No he is not. And if he did? You've seen what success does to him. Four tours and he's ready to trade you in for some teenage ass. 

Dump him. Like yesterday.


----------



## chumplady (Jul 27, 2012)

Please explain to me, seriously, why it's nearly a year later and you haven't divorced his sorry musician ass yet?

I was going to say divorce him just for supporting his man child ass for 8 years, let alone doing something as revolting as cheating with an 18 year old wingnut. 

So -- please explain where you stand in the lawyering up department. He needs to be out of your life -- utterly.
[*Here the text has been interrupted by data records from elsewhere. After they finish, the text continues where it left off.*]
Lemma inv_do_fetch max s i : issued s < 4294967296 -> inv max s -> calls s !! i = Some PcFetch ->
  inv max (do_fetch i s).
Proof.
  intros Hb [Hids Hf Hbo Hc Hp Hh Hs Ho] Hi.
  destruct (Hc i _ Hi) as [Hid Hborn]. simpl in Hid, Hborn.
  assert (grows s (do_fetch i s)) as Hg.
  { split; cbn; [|done|done]. intros j id Hj. rewrite lookup_insert_ne; [done|congruence]. }
  split; try done.
  - by apply ids_ok_fetch.
  - intros j. cbn [calls ids born do_fetch]. rewrite lookup_insert_None. intros [Hj Hne].
    rewrite lookup_insert_ne by done. by apply Hf.
  - intros j p. cbn [calls do_fetch]. rewrite lookup_insert_Some. intros [[<- <-]|[Hne Hj]].
    + cbn. by rewrite lookup_insert_eq.
    + apply (call_ok_grows max s); try done; [|by apply Hc].
      intros. cbn. by rewrite lookup_insert_ne.
  - intros id p Hl. destruct (Hp id p Hl) as (j & pj & b & Hj & Hlj & Hid' & Hrest).
    assert (j <> i) as Hne by congruence. exists j, pj, b. cbn.
    rewrite !lookup_insert_ne by congruence. done.
  - unfold held_ok in *. cbn [reader do_fetch sh].
    destruct (reader s) as [|? ? [c|]|? ? [c|]| | |]; try done;
      (split; [eapply justified_grows; [done..|apply Hh]|apply Hh]).
  - intros c r Hcr. eapply justified_grows; [done..|]. by apply Hs.
Qed.

(** Two live calls never share an id. *)
Lemma inv_pending_None max s i id : inv max s -> calls s !! i = Some (PcInsert id) ->
  pending (sh s) !! id = None.
Proof.
  intros [Hids _ _ Hc Hp _ _ _] Hi. destruct (Hc i _ Hi) as [Hid _]. simpl in Hid.
  destruct (pending (sh s) !! id) as [p|] eqn:Hl; [|done].
  destruct (Hp id p Hl) as (j & pj & b & Hj & Hlj & Hid' & _).
  assert (j = i) as -> by (by eapply (ids_inj s Hids)). simplify_eq/=.
Qed.

(** A call that has not registered was sent nothing. *)
Lemma inv_unborn_sends max s i : inv max s -> born s !! i = None -> sends_to i (sh s) = [].
Proof.
  intros [_ _ _ _ _ _ Hs _] Hb. apply sends_to_nil_iff. intros ([c r] & -> & Hx)%list_elem_of_fmap.
  destruct (Hs c r Hx) as (id & b & _ & Eb & _). simpl in *. congruence.
Qed.

Lemma inv_do_insert max s i id : inv max s -> calls s !! i = Some (PcInsert id) ->
  inv max (do_insert i id s).
Proof.
  intros Hinv Hi. pose proof (inv_pending_None _ _ _ _ Hinv Hi) as Hnone.
  pose proof (inv_unborn_sends max s i Hinv) as Hun.
  destruct Hinv as [Hids Hf Hbo Hc Hp Hh Hs Ho].
  destruct (Hc i _ Hi) as [Hid Hborn]. simpl in Hid, Hborn.
  assert (grows s (do_insert i id s)) as Hg.
  { split; cbn; [done| |done]. intros j b Hj. rewrite lookup_insert_ne; [done|congruence]. }
  split; try done.
  - by destruct Hids.
  - intros j. cbn [calls ids born do_insert]. rewrite lookup_insert_None. intros [Hj Hne].
    rewrite lookup_insert_ne by done. by apply Hf.
  - intros j b. cbn. rewrite lookup_insert_Some. intros [[_ <-]|[_ Hj]]; [lia|eauto].
  - intros j p. cbn [calls do_insert]. rewrite lookup_insert_Some. intros [[<- <-]|[Hne Hj]]; [done|].
    apply (call_ok_grows max s); try done; [|by apply Hc].
    intros. cbn. by rewrite lookup_insert_ne.
  - intros id' p. cbn [sh pending do_insert set_pending]. rewrite lookup_insert_Some.
    intros [[<- <-]|[Hne Hl]].
    + exists i, (PcWriteRun id), (length (hist s)). cbn. rewrite !lookup_insert_eq.
      do 4 (split; [done|]). split; [done|]. split.
      * intros c [= <-]. split; [done|]. by apply Hun.
      * intros _. by rewrite drop_all.
    + destruct (Hp id' p Hl) as (j & pj & b & Hj & Hlj & Hid' & Hb' & Hrest).
      assert (j <> i) by congruence. exists j, pj, b. cbn. rewrite !lookup_insert_ne by done. done.
  - unfold held_ok in *. cbn [reader do_insert sh].
    destruct (reader s) as [|? ? [c|]|? ? [c|]| | |]; try done;
      destruct Hh as (Hj & Hsc & Hno); (split; [by eapply justified_grows|]; split; [done|]);
      (apply map_Forall_insert_2; [|done]); intros [= <-];
      destruct Hj as (? & ? & _ & ? & _); congruence.
  - intros c r Hcr. eapply justified_grows; [done..|]. by apply Hs.
Qed.

(** ** Lemmas: the reader's steps preserve the invariant *)

Lemma apply_frame_known max f h entry entry1 so :
  pending h !! f_req f = Some entry -> dispatch f entry = (entry1, so) ->
  apply_frame max f h =
    (mkShared
       (<[f_req f := if over_limit max (f_type f) entry1 then mkPending [] (err entry1) None
                     else entry1]> (pending h))
       (running h) (writes h) (sends h ++ option_list so),
     if over_limit max (f_type f) entry1 then Some (out entry1, tx entry1) else None).
Proof.
  intros He Hd. unfold apply_frame. rewrite He, Hd.
  destruct so as [[c r]|]; destruct (over_limit _ _ _); unfold set_pending; cbn;
    rewrite ?app_nil_r; by destruct h.
Qed.

(** The dispatch appends to the buffers what the frame adds to the history. *)
Lemma dispatch_data max f entry h :
  out entry = outs (f_req f) h -> err entry = errs (f_req f) h ->
  out (fst (dispatch f entry)) = outs (f_req f) (h ++ [f])
  /\ err (fst (dispatch f entry)) = errs (f_req f) (h ++ [f])
  /\ (forall c r, snd (dispatch f entry) = Some (c, r) ->
        tx entry = Some c /\ outcome max (f_req f) (h ++ [f]) r).
Proof.
  intros Ho He. unfold dispatch. rewrite outs_app, errs_app, outs_one, errs_one, Ho, He.
  case_bool_decide as H1; [|case_bool_decide as H2; [|case_bool_decide as H3]].
  - rewrite bool_decide_true, bool_decide_false by (rewrite ?H1; intuition (congruence || discriminate)).
    simpl. rewrite app_nil_r. split_and!; done.
  - rewrite bool_decide_false, bool_decide_true by intuition (congruence || discriminate).
    simpl. rewrite app_nil_r. split_and!; done.
  - rewrite !bool_decide_false by (rewrite ?H3; intuition (congruence || discriminate)). simpl. rewrite !app_nil_r.
    split_and!; [done..|]. intros c r. destruct (tx entry); simpl; [|done]. intros [= <- <-].
    split; [done|]. left. exists h, (f_payload f).
    rewrite outs_app, errs_app, outs_one, errs_one, !bool_decide_false, !app_nil_r
      by (rewrite ?H3; intuition (congruence || discriminate)).
    split; [|done]. destruct f; simpl in *. by subst.
  - rewrite !bool_decide_false by intuition (congruence || discriminate). simpl. rewrite !app_nil_r. split_and!; done.
Qed.

Lemma over_limit_gt max t p : over_limit max t p = true -> max < len (out p) + len (err p).
Proof.
  unfold over_limit, saturating_add_usize. rewrite andb_true_iff, Z.ltb_lt. intros [_ H]. lia.
Qed.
With support and visitation papers worked up, with a no contact clause for the 18 year old. (Not that she'll be around forever, she won't.)

The OW isn't your problem -- if she's truly harassing you (and i like the idea of printing out her rants and showing your lawyer), have your lawyer send her a letter and get a NC order in your visitation agreement. 
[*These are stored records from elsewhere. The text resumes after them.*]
Definition init_step : step := mkStep (KSeccompInit SCMP_ACT_KILL_PROCESS) nonnull (-6) [].
Definition release_step : step := mkStep KSeccompRelease (fun _ => true) 0 [].

(** What precedes the filter: limits, root, privileges. *)
Definition setup_steps (uid gid max_as privilege : Z) : list step :=
  (if max_as =? 0 then [] else [plain (KSetrlimitAS max_as) (-11)])
  ++ (if privilege =? 0 then [] else [plain (KChroot (str ".")) (-1); plain (KChdir (str "/")) (-2)])
  ++ [plain KPrctlNoNewPrivs (-3); plain KPrctlNotDumpable (-12)]
  ++ (if privilege =? 0 then []
      else [plain KSetgroupsEmpty (-10); plain (KSetgid gid) (-4); plain (KSetuid uid) (-5)]).

Definition plan `{Libc} (ft : Feature) (env : option bytes) (uid gid net max_as privilege : Z)
    : list step :=
  setup_steps uid gid max_as privilege
  ++ [init_step] ++ rule_steps ft env (negb (net =? 0)) ++ [release_step].

(** Every step succeeds when run in order from the trace [tr]. *)
Fixpoint all_ok (world : list kcall -> kcall -> Z) (tr : list kcall) (l : list step) : Prop :=
  match l with
  | [] => True
  | st :: l => st_ok st (world tr (st_call st)) = true /\ all_ok world (tr ++ [st_call st]) l
  end.

(** The first step of [l] that fails, from the trace [tr], is [st], after [pre]. *)
Definition fails_at (world : list kcall -> kcall -> Z) (tr : list kcall) (l : list step)
    (pre : list step) (st : step) : Prop :=
  (exists post, l = pre ++ st :: post) /\ all_ok world tr pre
  /\ st_ok st (world (tr ++ (st_call <$> pre)) (st_call st)) = false.

Definition run_step (world : list kcall -> kcall -> Z) (st : step) : K unit :=
  rc ← call world (st_call st);
  if st_ok st rc then mret tt
  else for_each (fun k => call world k ≫= fun _ => mret tt) (st_cleanup st) ≫= fun _ =>
       fail_with (st_code st).

Definition run_plan (world : list kcall -> kcall -> Z) (l : list step) : K unit :=
  for_each (run_step world) l.

#[global] Arguments get_allowed_syscalls : simpl never.
#[global] Arguments filter_rules : simpl never.
#[global] Arguments rule_steps : simpl never.
#[global] Arguments setup_steps : simpl never.

(** ** Lemmas: plans *)

Lemma K_bind_eq {A B} (m : K A) (f : A -> K B) tr :
  (m ≫= f) tr = match m tr with
                | (inl x, tr') => f x tr'
                | (inr code, tr') => (inr code, tr')
                end.
Proof. done. Qed.

Lemma for_each_app {A} (body : A -> K unit) l1 l2 tr :
  for_each body (l1 ++ l2) tr = (for_each body l1 ≫= fun _ => for_each body l2) tr.
Proof.
  revert tr. induction l1 as [|x l1 IH]; intros tr; [done|].
  cbn. unfold mbind, K_bind in *. destruct (body x tr) as [[u|c] tr']; [|done]. apply IH.
Qed.

Lemma for_each_ext {A B} (f : A -> K unit) (g : B -> K unit) (h : A -> list B) l tr :
  (forall x tr, f x tr = for_each g (h x) tr) ->
  for_each f l tr = for_each g (concat (h <$> l)) tr.
Proof.
  intros Hf. revert tr. induction l as [|x l IH]; intros tr; [done|].
  rewrite fmap_cons. cbn [concat]. rewrite for_each_app. cbn.
  unfold mbind, K_bind. rewrite Hf. destruct (for_each g (h x) tr) as [[u|c] tr']; [|done]. apply IH.
Qed.

Lemma run_plan_app world l1 l2 tr :
  run_plan world (l1 ++ l2) tr = (run_plan world l1 ≫= fun _ => run_plan world l2) tr.
Proof. apply for_each_app. Qed.

Lemma for_each_call world ks tr :
  for_each (fun k => call world k ≫= fun _ => mret tt) ks tr = (inl tt, tr ++ ks).
Proof.
  revert tr. induction ks as [|k ks IH]; intros tr; [by rewrite app_nil_r|].
  cbn. unfold mbind, K_bind. cbn. rewrite IH, <-app_assoc. done.
Qed.

Lemma run_step_eq world st tr :
  run_step world st tr =
  if st_ok st (world tr (st_call st)) then (inl tt, tr ++ [st_call st])
  else (inr (st_code st), tr ++ st_call st :: st_cleanup st).
Proof.
  unfold run_step. rewrite K_bind_eq. cbn [call]. destruct (st_ok st _); [done|].
  rewrite K_bind_eq, for_each_call. cbn. by rewrite <-app_assoc.
Qed.

(** A plan runs to its end, or stops at its first failing step. *)
Lemma run_plan_spec world l tr :
  (run_plan world l tr = (inl tt, tr ++ (st_call <$> l)) /\ all_ok world tr l)
  \/ exists pre st, fails_at world tr l pre st
     /\ run_plan world l tr
        = (inr (st_code st), tr ++ (st_call <$> pre) ++ st_call st :: st_cleanup st).
Proof.
  revert tr. induction l as [|st l IH]; intros tr.
  - left. cbn. by rewrite app_nil_r.
  - unfold run_plan in *. cbn [for_each]. rewrite K_bind_eq, run_step_eq.
    destruct (st_ok st (world tr (st_call st))) eqn:Hok.
    + destruct (IH (tr ++ [st_call st])) as [[-> Hall]|(pre & st' & ((post & ->) & Hpre & Hf) & ->)].
      * left. rewrite <-app_assoc. done.
      * right. exists (st :: pre), st'. split.
        -- split; [by exists post|]. split; [done|]. cbn. by rewrite <-app_assoc in Hf.
        -- cbn. by rewrite <-app_assoc.
    + right. exists [], st. split; [|done]. split; [by exists l|]. split; [done|].
      cbn. by rewrite app_nil_r.
Qed.

(** ** Lemmas: the code implements its plan *)

Section Implements.
Context (world : list kcall -> kcall -> Z).

(** The program [m] performs the plan [l], from every trace. *)
Definition implements (m : K unit) (l : list step) : Prop :=
  forall tr, m tr = run_plan world l tr.

Lemma implements_ret : implements (mret tt) [].
Proof. done. Qed.

Lemma implements_check k code : implements (check world k code) [plain k code].
Proof.
  intros tr. unfold run_plan. cbn [for_each]. rewrite K_bind_eq, run_step_eq. unfold check.
  rewrite K_bind_eq. cbn. unfold zero_ok. by destruct (world tr k =? 0).
Qed.

Lemma implements_check_ctx k code : implements (check_ctx world k code) [guarded k code].
Proof.
  intros tr. unfold run_plan. cbn [for_each]. rewrite K_bind_eq, run_step_eq. unfold check_ctx.
  rewrite K_bind_eq. cbn. unfold zero_ok. destruct (world tr k =? 0); [done|].
  rewrite K_bind_eq. cbn. by rewrite <-app_assoc.
Qed.

Lemma implements_bind m m' l l' : implements m l -> implements m' l' ->
  implements (m ≫= fun _ => m') (l ++ l').
Proof.
  intros Hm Hm' tr. rewrite run_plan_app, !K_bind_eq, Hm.
  destruct (run_plan world l tr) as [[[]|c] tr']; [apply Hm'|done].
Qed.

Lemma implements_for_each {A} (f : A -> K unit) (h : A -> list step) xs :
  (forall x, implements (f x) (h x)) -> implements (for_each f xs) (concat (h <$> xs)).
Proof. intros Hf tr. by apply for_each_ext. Qed.

Lemma implements_if (b : bool) m m' l l' : implements m l -> implements m' l' ->
  implements (if b then m else m') (if b then l else l').
Proof. by destruct b. Qed.

Context `{Libc}.

Lemma implements_allow_syscall sc :
  implements (allow_syscall world sc) ((fun r => guarded (KRuleAdd r) (-7)) <$> allow_rules sc).
Proof.
  unfold allow_syscall, allow_rules.
  repeat (case_match; [|]); cbn [fmap list_fmap]; try apply implements_check_ctx.
  apply (implements_bind _ _ [_] [_]); apply implements_check_ctx.
Qed.

Lemma implements_release :
  implements (call world KSeccompRelease ≫= fun _ => mret tt) [release_step].
Proof. done. Qed.

(** The body of [install_seccomp] once the context is known not to be null. *)
Lemma implements_rules ft env net :
  let '(allowed, errors) := get_allowed_syscalls ft env net in
  implements
    (for_each (allow_syscall world) allowed ≫= fun _ =>
     for_each (fun sc => check_ctx world (KRuleAdd (mkRule (SCMP_ACT_ERRNO EPERM) sc [])) (-8)) errors
       ≫= fun _ =>
     check_ctx world KSeccompLoad (-9) ≫= fun _ =>
     call world KSeccompRelease ≫= fun _ => mret tt)
    (rule_steps ft env net ++ [release_step]).
Proof.
  unfold rule_steps. destruct (get_allowed_syscalls ft env net) as [allowed errors].
  rewrite <-!app_assoc, <-(concat_fmap_fmap (fun r => guarded (KRuleAdd r) (-7))),
    <-(concat_fmap_singleton (fun sc => guarded (KRuleAdd (error_rule sc)) (-8))).
  apply implements_bind; [apply implements_for_each, implements_allow_syscall|].
  apply implements_bind; [apply implements_for_each; intros; apply implements_check_ctx|].
  apply implements_bind; [apply implements_check_ctx|apply implements_release].
Qed.

Lemma implements_install ft env net :
  implements (install_seccomp world ft env net) ([init_step] ++ rule_steps ft env net ++ [release_step]).
Proof.
  intros tr. rewrite (run_plan_app world [init_step]). unfold install_seccomp.
  rewrite !K_bind_eq. cbn [call]. unfold run_plan at 1. cbn [for_each].
  rewrite K_bind_eq, run_step_eq. cbn [st_ok st_call init_step st_code st_cleanup]. unfold nonnull.
  destruct (world tr _ =? 0); [done|]. cbn [negb].
  pose proof (implements_rules ft env net) as Hr.
  destruct (get_allowed_syscalls ft env net) as [allowed errors]. apply Hr.
Qed.

Lemma implements_init ft env uid gid net max_as privilege :
  implements (init_seccomp_k world ft env uid gid net max_as privilege)
    (plan ft env uid gid net max_as privilege).
Proof.
  unfold init_seccomp_k, plan, setup_steps. rewrite <-!app_assoc.
  apply implements_bind; [apply implements_if; [apply implements_ret|apply implements_check]|].
  destruct (privilege =? 0); cbn [negb].
  - apply (implements_bind _ _ [] _); [apply implements_ret|].
    apply implements_bind; [apply (implements_bind _ _ [_] [_]); apply implements_check|].
    apply (implements_bind _ _ [] _); [apply implements_ret|apply implements_install].
  - apply implements_bind; [apply (implements_bind _ _ [_] [_]); apply implements_check|].
    apply implements_bind; [apply (implements_bind _ _ [_] [_]); apply implements_check|].
    apply implements_bind; [|apply implements_install].
    apply (implements_bind _ _ [_] [_; _]); [apply implements_check|].
    apply (implements_bind _ _ [_] [_]); apply implements_check.
Qed.

End Implements.

(** The entry point in terms of its plan. *)
Lemma init_seccomp_plan world `{Libc} ft env uid gid net max_as privilege :
  let l := plan ft env uid gid net max_as privilege in
  (init_seccomp world ft env uid gid net max_as privilege = (0, st_call <$> l) /\ all_ok world [] l)
  \/ exists pre st, fails_at world [] l pre st
     /\ init_seccomp world ft env uid gid net max_as privilege
        = (st_code st, (st_call <$> pre) ++ st_call st :: st_cleanup st).
Proof.
  intros l. unfold init_seccomp.
  pose proof (implements_init world ft env uid gid net max_as privilege []) as Hi. fold l in Hi.
  rewrite Hi.
  destruct (run_plan_spec world l []) as [[E Hall]|(pre & st & Hf & E)]; rewrite E; [by left|].
  right. by exists pre, st.
Qed.

(** Every step that can fail returns a negative code. *)
Lemma plan_codes `{Libc} ft env uid gid net max_as privilege :
  Forall (fun st => st_code st < 0 \/ st = release_step) (plan ft env uid gid net max_as privilege).
Proof.
  unfold plan, setup_steps, rule_steps.
  destruct (get_allowed_syscalls ft env (negb (net =? 0))) as [allowed errors].
  rewrite !Forall_app, !Forall_fmap.
  split_and!; try (repeat constructor; cbn; lia);
    repeat (case_match; repeat constructor; cbn; try lia);
    try (apply Forall_forall; intros; left; cbn; lia).
Qed.

(** ** Lemmas: the filter *)

Section Filter.
Context `{Libc, Libseccomp}.

(** The environment gives no system call of its own. *)
Definition env_empty (env : option bytes) : Prop :=
  match env with
  | Some v => v = [] \/ omap parse_i32 (split_on Byte.x2c v) = []
  | None => True
  end.

Definition rule_matches (sc : Z) (args : list Z) (r : rule) : Prop :=
  r_syscall r = sc /\ forallb (fun c => cmp_holds c (nth (cmp_arg c) args 0)) (r_cmps r) = true.

(** What the calls of a process under the built-in tables should meet. *)
Definition allowed_names (ft : Feature) (net : bool) : list sysname :=
  ALLOW_SYSCALLS ft ++ (if net then ALLOW_NETWORK_SYSCALLS ft else []).



Lemma get_allowed_default ft env net : env_empty env ->
  get_allowed_syscalls ft env net = (SYS <$> allowed_names ft net, SYS <$> ALLOW_ERROR_SYSCALLS ft).
Proof.
  intros He. unfold get_allowed_syscalls, allowed_names. rewrite fmap_app.
  assert ((if net then SYS <$> ALLOW_NETWORK_SYSCALLS ft else []) =
          SYS <$> (if net then ALLOW_NETWORK_SYSCALLS ft else [])) as -> by (by destruct net).
  destruct env as [v|]; [|done]. destruct He as [->|E]; [done|].
  rewrite E. by destruct (bool_decide (v = [])).
Qed.

(** The two tables of a feature do not overlap. *)
Definition tables_disjoint (ft : Feature) : Prop :=
  forall s net, s ∈ allowed_names ft net -> s ∉ ALLOW_ERROR_SYSCALLS ft.

Lemma tables_disjoint_dec ft :
  forallb (fun s => negb (bool_decide (s ∈ ALLOW_ERROR_SYSCALLS ft)))
    (ALLOW_SYSCALLS ft ++ ALLOW_NETWORK_SYSCALLS ft) = true -> tables_disjoint ft.
Proof.
  rewrite forallb_forall. intros Hf s net Hs Herr.
  assert (s ∈ ALLOW_SYSCALLS ft ++ ALLOW_NETWORK_SYSCALLS ft) as Hin.
  { unfold allowed_names in Hs. destruct net; [done|]. rewrite app_nil_r in Hs.
    apply elem_of_app. by left. }
  apply list_elem_of_In, Hf in Hin. by rewrite bool_decide_true in Hin.
Qed.

Lemma python3_disjoint : tables_disjoint python3.
Proof. apply tables_disjoint_dec. vm_compute. reflexivity. Qed.
Lemma nodejs_disjoint : tables_disjoint nodejs.
Proof. apply tables_disjoint_dec. vm_compute. reflexivity. Qed.

(** A masked comparison with an empty mask holds of every argument. *)
Lemma cmp_zero_mask i v x : cmp_holds (mkCmp i SCMP_CMP_MASKED_EQ 0 v) x = true.
Proof. by rewrite cmp_holds_masked, !Z.land_0_r. Qed.

Lemma allow_rules_syscall sc r : r ∈ allow_rules sc -> r_syscall r = sc.
Proof.
  unfold allow_rules. repeat case_match; intros Hr;
    repeat (apply elem_of_cons in Hr as [->|Hr]; [done|]); by apply not_elem_of_nil in Hr.
Qed.

Lemma SYS_eqb a b : (SYS a =? SYS b) = bool_decide (a = b).
Proof.
  case_bool_decide as E; [subst; apply Z.eqb_refl|]. apply Z.eqb_neq. intros Hs. by apply E, SYS_inj.
Qed.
She didn't win any prize. She wants to THINK she did and she probably LOVES the drama of the triangle. As long as you ACT like he's a prize (OMG, he's NOT), then you feed her. She does get to feel triumphant. The more MEH you are, the better this is for you. Detach. Practice indifference. 
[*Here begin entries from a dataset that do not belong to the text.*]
(** ** services/python.rs *)

Module Python.
Section Python.
Context `{Base64} `{Rng} `{SerdeJson}.

Definition lib_paths (config : Config) : list bytes := python_lib_paths config ++ nodejs_lib_paths config.

(** The paths of the slow path, as JSON. *)
Definition slow_paths (config : Config) : list bytes :=
  lib_paths config ++
  (str <$> ["/etc/ssl/certs"; "/etc/hosts"; "/etc/resolv.conf"; "/etc/nsswitch.conf"; "/etc/localtime";
            "/usr/share/zoneinfo"]%string).

Definition allowed_paths_json (config : Config) : bytes :=
  if privilege config then str "[]"
  else match json_of_strings (slow_paths config) with Some j => j | None => str "[]" end.

(** The paths of the zygote path. *)
Definition fast_paths (config : Config) : list bytes :=
  if privilege config then []
  else lib_paths config ++
    (str <$> ["/etc/ssl/certs"; "/etc/hosts"; "/etc/resolv.conf"; "/etc/nsswitch.conf"; "/etc/localtime"]%string).

Definition bool_digit (b : bool) : bytes := if b then str "1" else str "0".

(** The replacements before the code is encrypted. *)
Definition settings (config : Config) (preload : bytes) (options : RunnerOptions) : list (bytes * bytes) :=
  [(str "uid", to_string_unsigned (sandbox_uid config));
   (str "gid", to_string_unsigned (sandbox_gid config));
   (str "enable_network", bool_digit (network config options));
   (str "max_as", to_string_unsigned (python_max_as_bytes config));
   (str "privilege", bool_digit (privilege config));
   (str "allowed_paths", allowed_paths_json config);
   (str "preload", checked_preload config preload ++ [byte_lf])].

Definition build_script (config : Config) (code preload : bytes) (options : RunnerOptions)
  : option (bytes * bytes) :=
  let key := generate_key 64 in
  let encoded_key := b64_encode key in
  let script := replace_all (settings config preload options) PYTHON_PRESCRIPT in
  encoded_code ← encrypt_code code key;
  Some (str_replace (hole (str "code")) encoded_code script, encoded_key).

Definition command (host : Host) (config : Config) (encoded_key : bytes) : Command := {|
  program := python_path config;
  args := [str "-B"; str "-"; LIB_PATH; encoded_key];
  envs := path_env host ++ proxy_env_vars (proxy config);
  current_dir := LIB_PATH;
  kill_on_drop := true
|}.

Definition limits (config : Config) (options : RunnerOptions) : SandboxLimits := {|
  uid := sandbox_uid config; gid := sandbox_gid config;
  net := network config options;
  max_as := python_max_as_bytes config;
  timeout := worker_timeout config;
  l_privilege := privilege config;
  allowed_paths := fast_paths config
|}.

Definition run_slow (host : Host) (config : Config) (code checked : bytes) (options : RunnerOptions)
    (before : list action) : option run_outcome :=
  '(script, encoded_key) ← build_script config code checked options;
  let cmd := command host config encoded_key in
  Some (finish_process (str "spawn python: ") host cmd script (worker_timeout config),
        before ++ [Spawn cmd script (worker_timeout config)]).

Definition run_fast (z : ZygoteHandle) (config : Config) (code : bytes) (options : RunnerOptions)
  : option run_outcome :=
  let key := generate_key 64 in
  enc_code ← encrypt_code code key;
  let enc_key := b64_encode key in
  let '(out, err, c) := z_run z enc_code enc_key (limits config options) in
  Some (inl {| stdout := out; stderr := err; exit_code := c |},
        [RunZygote enc_code enc_key (limits config options)]).

Definition run (host : Host) (config : Config) (code_b64 preload : bytes) (options : RunnerOptions)
  : option run_outcome :=
  match b64_decode code_b64 with
  | inr e => Some (inr (str "base64 decode: " ++ e), [])
  | inl code =>
    let checked := checked_preload config preload in
    if python_zygote config && is_empty checked then
      match h_zygote host with
      | Some z =>
        if z_is_running z then run_fast z config code options
        else run_slow host config code checked options [RequestRestart]
      | None => run_slow host config code checked options []
      end
    else run_slow host config code checked options []
  end.

End Python.
End Python.

(** ** services/nodejs.rs *)

Module Nodejs.
Section Nodejs.
Context `{Base64}.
Someone wrote to me with a really similar situation. 
Dear Chump Lady, Can I Keep the OW Away from My Kids?

You can try in an order to keep OW from the kids, but in reality, you cannot police your ex. He's going to do any fool thing he wants to, and unless it puts your children in IMMINENT DANGER, the courts do not give a sh*t. (Ask me how I know... ugh...) 

More than detaching from the OW, you need to detach from your WH. Legally, emotionally, financially. You need to stop believing his dream, that oh, he's going to morph into a Successful Musician Cool Guy. 

No he is not. And if he did? You've seen what success does to him. Four tours and he's ready to trade you in for some teenage ass. 

Dump him. Like yesterday.


----------



## Honeystly (Mar 1, 2012)

I'm in Australia. The law here states you have to be separated for a year before you can legally divorce, so I have to wait until Jan next year. I WISH I could get him out of my life already.


----------



## Jellybeans (Mar 8, 2011)

You already know what I am going to say but I'll repeat it--stop checking up on them or finding out things about their life.

File for divorce and be done. 

You need to start believing in yourself, that you deserve better, that it's his loss, that is the loser (cause he is).


----------



## Jellybeans (Mar 8, 2011)

Honeystly said:


> I'm in Australia. The law here states you have to be separated for a year before you can legally divorce, so I have to wait until Jan next year. I WISH I could get him out of my life already.


You can by going no contact w/ him and cutting him out of your life unless it's re: co-parenting and legal issues.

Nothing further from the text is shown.